* RECORDS FOR THE TASK

┌──

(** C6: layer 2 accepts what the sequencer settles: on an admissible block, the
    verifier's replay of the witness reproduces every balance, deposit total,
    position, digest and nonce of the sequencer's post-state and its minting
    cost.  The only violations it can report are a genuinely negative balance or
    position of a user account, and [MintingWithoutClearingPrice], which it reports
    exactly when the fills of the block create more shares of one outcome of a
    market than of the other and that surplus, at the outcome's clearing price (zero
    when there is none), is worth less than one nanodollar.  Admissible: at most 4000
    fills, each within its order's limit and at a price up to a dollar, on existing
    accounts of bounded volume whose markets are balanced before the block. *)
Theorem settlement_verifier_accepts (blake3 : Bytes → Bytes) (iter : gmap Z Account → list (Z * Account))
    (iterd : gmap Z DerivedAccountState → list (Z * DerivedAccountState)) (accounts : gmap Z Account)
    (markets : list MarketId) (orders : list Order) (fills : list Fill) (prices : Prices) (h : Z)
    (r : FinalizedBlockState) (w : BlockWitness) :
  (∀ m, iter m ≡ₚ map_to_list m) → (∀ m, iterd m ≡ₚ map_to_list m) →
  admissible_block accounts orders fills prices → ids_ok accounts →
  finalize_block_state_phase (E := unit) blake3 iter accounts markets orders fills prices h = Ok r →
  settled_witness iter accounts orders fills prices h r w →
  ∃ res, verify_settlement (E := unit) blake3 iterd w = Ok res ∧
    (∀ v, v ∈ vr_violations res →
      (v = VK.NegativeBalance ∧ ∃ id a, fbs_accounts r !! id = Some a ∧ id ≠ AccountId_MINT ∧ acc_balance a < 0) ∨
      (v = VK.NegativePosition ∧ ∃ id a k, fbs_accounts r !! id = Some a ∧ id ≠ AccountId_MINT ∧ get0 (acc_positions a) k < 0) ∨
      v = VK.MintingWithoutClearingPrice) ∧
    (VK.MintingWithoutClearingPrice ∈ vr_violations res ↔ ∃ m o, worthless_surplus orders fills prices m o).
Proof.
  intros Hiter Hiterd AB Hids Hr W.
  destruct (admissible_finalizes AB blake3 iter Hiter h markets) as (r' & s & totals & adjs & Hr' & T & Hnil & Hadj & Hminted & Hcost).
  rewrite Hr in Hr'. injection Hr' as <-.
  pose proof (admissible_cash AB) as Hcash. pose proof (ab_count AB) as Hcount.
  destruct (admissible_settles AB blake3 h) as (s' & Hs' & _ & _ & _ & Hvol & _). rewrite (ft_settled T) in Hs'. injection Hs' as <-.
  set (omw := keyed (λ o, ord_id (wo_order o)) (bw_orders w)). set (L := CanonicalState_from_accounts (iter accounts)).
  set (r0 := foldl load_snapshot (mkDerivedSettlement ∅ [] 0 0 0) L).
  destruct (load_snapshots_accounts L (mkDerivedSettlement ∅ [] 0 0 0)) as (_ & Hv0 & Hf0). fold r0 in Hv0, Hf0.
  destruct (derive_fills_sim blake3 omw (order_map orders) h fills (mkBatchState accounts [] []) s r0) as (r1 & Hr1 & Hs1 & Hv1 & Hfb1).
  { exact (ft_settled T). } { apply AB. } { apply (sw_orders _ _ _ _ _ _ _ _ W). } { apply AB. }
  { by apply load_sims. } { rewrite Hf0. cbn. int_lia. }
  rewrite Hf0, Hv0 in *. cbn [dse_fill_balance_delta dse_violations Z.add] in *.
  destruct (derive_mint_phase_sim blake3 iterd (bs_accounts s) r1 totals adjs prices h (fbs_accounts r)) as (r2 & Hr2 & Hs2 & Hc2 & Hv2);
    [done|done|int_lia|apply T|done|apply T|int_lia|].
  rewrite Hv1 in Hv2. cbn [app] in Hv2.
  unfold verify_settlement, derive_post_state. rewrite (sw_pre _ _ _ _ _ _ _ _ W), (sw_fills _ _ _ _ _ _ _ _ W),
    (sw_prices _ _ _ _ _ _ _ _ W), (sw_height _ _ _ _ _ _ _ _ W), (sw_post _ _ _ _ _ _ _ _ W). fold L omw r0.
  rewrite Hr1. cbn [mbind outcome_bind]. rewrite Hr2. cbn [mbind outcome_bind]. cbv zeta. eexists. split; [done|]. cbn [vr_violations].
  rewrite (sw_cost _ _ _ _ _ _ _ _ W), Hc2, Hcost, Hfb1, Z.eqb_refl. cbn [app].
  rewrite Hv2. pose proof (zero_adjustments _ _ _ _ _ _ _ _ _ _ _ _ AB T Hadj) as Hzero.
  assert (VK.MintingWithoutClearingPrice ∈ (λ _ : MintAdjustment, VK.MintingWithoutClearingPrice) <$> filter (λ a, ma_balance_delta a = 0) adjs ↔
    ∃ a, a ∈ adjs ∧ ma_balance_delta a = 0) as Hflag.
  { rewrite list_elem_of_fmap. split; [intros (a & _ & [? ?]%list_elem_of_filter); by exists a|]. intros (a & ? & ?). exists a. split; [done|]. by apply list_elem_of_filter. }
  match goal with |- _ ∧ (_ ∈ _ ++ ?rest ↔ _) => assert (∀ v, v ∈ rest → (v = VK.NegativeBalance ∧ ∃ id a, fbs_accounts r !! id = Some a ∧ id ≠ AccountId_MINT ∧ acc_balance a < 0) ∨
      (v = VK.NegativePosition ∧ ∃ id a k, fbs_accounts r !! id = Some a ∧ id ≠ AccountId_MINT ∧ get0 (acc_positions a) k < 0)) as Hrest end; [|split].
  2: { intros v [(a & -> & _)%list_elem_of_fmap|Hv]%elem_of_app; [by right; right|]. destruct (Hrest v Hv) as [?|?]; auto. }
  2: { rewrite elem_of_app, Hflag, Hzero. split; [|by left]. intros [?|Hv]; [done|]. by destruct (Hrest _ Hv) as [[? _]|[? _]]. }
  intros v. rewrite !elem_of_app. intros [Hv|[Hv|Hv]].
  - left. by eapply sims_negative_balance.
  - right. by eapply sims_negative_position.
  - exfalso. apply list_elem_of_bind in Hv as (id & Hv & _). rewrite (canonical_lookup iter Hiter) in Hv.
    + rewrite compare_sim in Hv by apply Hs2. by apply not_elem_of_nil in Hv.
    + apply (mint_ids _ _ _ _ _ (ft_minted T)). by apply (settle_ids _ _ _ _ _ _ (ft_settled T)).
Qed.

└──
┌──

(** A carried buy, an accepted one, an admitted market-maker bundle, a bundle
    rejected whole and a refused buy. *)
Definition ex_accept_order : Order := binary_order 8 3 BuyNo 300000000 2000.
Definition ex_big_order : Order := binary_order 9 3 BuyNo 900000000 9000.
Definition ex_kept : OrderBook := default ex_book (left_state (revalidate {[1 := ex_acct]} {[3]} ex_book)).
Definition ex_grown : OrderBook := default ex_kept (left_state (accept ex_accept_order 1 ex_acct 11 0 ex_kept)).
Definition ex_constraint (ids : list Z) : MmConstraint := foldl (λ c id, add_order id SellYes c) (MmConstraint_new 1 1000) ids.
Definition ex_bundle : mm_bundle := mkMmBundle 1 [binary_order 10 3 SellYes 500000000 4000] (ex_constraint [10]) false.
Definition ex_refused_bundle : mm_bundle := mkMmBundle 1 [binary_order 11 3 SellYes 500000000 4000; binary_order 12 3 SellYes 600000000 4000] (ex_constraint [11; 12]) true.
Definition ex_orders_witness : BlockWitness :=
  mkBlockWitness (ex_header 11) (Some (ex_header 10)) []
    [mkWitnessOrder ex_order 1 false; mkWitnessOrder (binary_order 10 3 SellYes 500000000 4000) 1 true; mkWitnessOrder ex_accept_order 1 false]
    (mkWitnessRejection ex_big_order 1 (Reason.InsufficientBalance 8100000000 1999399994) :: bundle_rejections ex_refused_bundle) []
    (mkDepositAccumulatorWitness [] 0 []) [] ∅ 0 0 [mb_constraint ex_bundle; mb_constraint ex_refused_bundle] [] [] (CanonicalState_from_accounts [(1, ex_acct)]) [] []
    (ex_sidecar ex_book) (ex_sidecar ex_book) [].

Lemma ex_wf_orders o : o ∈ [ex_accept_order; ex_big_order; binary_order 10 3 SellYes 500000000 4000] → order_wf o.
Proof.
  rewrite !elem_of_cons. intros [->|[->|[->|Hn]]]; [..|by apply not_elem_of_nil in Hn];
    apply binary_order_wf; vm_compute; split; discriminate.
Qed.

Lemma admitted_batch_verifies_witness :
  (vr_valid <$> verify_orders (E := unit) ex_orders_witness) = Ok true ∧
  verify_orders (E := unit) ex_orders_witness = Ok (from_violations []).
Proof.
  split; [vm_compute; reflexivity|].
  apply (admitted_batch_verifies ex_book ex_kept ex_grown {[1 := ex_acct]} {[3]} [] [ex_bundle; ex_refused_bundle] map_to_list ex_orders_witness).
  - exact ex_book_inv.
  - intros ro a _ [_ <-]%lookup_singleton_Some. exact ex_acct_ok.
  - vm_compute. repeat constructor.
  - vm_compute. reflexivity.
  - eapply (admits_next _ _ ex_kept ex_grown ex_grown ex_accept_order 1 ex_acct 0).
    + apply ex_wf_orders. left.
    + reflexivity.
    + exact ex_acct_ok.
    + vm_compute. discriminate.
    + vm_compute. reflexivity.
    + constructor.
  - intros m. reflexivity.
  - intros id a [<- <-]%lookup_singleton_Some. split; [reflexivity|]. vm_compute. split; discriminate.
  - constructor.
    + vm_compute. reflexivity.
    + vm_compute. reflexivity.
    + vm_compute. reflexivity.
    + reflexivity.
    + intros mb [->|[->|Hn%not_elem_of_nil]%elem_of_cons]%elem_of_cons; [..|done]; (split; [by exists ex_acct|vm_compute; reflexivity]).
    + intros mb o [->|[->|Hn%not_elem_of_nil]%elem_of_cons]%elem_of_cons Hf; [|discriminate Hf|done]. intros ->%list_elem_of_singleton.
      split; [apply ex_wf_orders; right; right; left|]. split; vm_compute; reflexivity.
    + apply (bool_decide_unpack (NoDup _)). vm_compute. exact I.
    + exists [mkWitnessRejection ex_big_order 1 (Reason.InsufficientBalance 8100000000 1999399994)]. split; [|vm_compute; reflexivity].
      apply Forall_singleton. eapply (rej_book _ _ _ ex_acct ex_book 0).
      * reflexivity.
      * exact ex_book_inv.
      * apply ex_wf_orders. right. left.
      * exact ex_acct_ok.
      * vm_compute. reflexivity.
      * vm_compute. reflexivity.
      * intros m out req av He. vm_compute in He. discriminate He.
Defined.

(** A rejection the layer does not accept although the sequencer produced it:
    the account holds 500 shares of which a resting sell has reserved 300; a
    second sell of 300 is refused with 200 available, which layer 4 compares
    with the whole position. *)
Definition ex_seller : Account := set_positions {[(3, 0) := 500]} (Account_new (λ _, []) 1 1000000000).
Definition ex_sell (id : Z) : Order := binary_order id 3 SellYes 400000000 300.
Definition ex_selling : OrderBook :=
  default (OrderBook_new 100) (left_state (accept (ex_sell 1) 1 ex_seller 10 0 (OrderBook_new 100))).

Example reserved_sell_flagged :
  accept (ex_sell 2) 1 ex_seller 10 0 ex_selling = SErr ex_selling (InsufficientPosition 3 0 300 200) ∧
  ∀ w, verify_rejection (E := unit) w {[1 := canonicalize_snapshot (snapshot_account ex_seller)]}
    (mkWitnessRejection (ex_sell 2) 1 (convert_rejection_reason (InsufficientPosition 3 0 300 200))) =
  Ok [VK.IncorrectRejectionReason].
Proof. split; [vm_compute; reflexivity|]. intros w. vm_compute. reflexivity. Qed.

└──
┌──

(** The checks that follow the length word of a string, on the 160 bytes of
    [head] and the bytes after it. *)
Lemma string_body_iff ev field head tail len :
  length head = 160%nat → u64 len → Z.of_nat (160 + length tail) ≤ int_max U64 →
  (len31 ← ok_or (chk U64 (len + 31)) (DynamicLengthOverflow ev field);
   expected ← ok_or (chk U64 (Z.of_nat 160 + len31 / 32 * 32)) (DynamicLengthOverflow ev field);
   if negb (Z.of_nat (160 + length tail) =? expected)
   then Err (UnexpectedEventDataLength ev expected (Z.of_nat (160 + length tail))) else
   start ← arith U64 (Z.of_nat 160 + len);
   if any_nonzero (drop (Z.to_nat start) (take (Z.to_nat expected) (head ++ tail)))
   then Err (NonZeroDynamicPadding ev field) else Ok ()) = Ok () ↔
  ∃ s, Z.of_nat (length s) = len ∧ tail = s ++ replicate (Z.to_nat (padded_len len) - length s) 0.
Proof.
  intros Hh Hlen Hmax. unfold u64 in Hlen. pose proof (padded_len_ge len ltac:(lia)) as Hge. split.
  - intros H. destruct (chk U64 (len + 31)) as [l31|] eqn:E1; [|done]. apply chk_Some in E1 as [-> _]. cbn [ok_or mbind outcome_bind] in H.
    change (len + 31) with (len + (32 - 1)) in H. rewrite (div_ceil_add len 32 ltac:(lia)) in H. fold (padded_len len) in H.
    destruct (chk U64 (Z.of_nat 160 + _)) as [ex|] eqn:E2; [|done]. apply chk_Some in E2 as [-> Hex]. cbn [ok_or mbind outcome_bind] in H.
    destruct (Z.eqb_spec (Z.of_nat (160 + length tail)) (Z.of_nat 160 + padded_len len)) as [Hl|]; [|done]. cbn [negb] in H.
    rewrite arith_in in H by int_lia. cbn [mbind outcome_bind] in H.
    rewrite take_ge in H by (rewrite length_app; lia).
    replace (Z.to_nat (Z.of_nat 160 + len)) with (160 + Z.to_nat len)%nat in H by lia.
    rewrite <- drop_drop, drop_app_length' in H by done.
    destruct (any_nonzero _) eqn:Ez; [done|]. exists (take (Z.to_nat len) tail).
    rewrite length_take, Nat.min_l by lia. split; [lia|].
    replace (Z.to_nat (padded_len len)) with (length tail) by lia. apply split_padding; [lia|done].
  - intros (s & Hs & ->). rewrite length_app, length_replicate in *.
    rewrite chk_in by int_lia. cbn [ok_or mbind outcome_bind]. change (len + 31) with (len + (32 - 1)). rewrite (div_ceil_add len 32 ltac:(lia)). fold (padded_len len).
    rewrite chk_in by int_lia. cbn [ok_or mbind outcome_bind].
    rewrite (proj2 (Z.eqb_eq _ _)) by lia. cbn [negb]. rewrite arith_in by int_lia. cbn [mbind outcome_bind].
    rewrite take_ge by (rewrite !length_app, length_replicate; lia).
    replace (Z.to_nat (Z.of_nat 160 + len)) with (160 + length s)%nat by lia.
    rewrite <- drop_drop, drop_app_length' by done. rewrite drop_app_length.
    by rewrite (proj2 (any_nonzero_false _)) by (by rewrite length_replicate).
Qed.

└──

* WORK INSTRUCTION
Only one stretch of the data above is needed. Restate it word for word, from the line containing "w, verify_rejection (E" through the line containing "Proof. split; [vm_compute;", both ends included.

* SOLUTION
  ∀ w, verify_rejection (E := unit) w {[1 := canonicalize_snapshot (snapshot_account ex_seller)]}
    (mkWitnessRejection (ex_sell 2) 1 (convert_rejection_reason (InsufficientPosition 3 0 300 200))) =
  Ok [VK.IncorrectRejectionReason].
Proof. split; [vm_compute; reflexivity|]. intros w. vm_compute. reflexivity. Qed.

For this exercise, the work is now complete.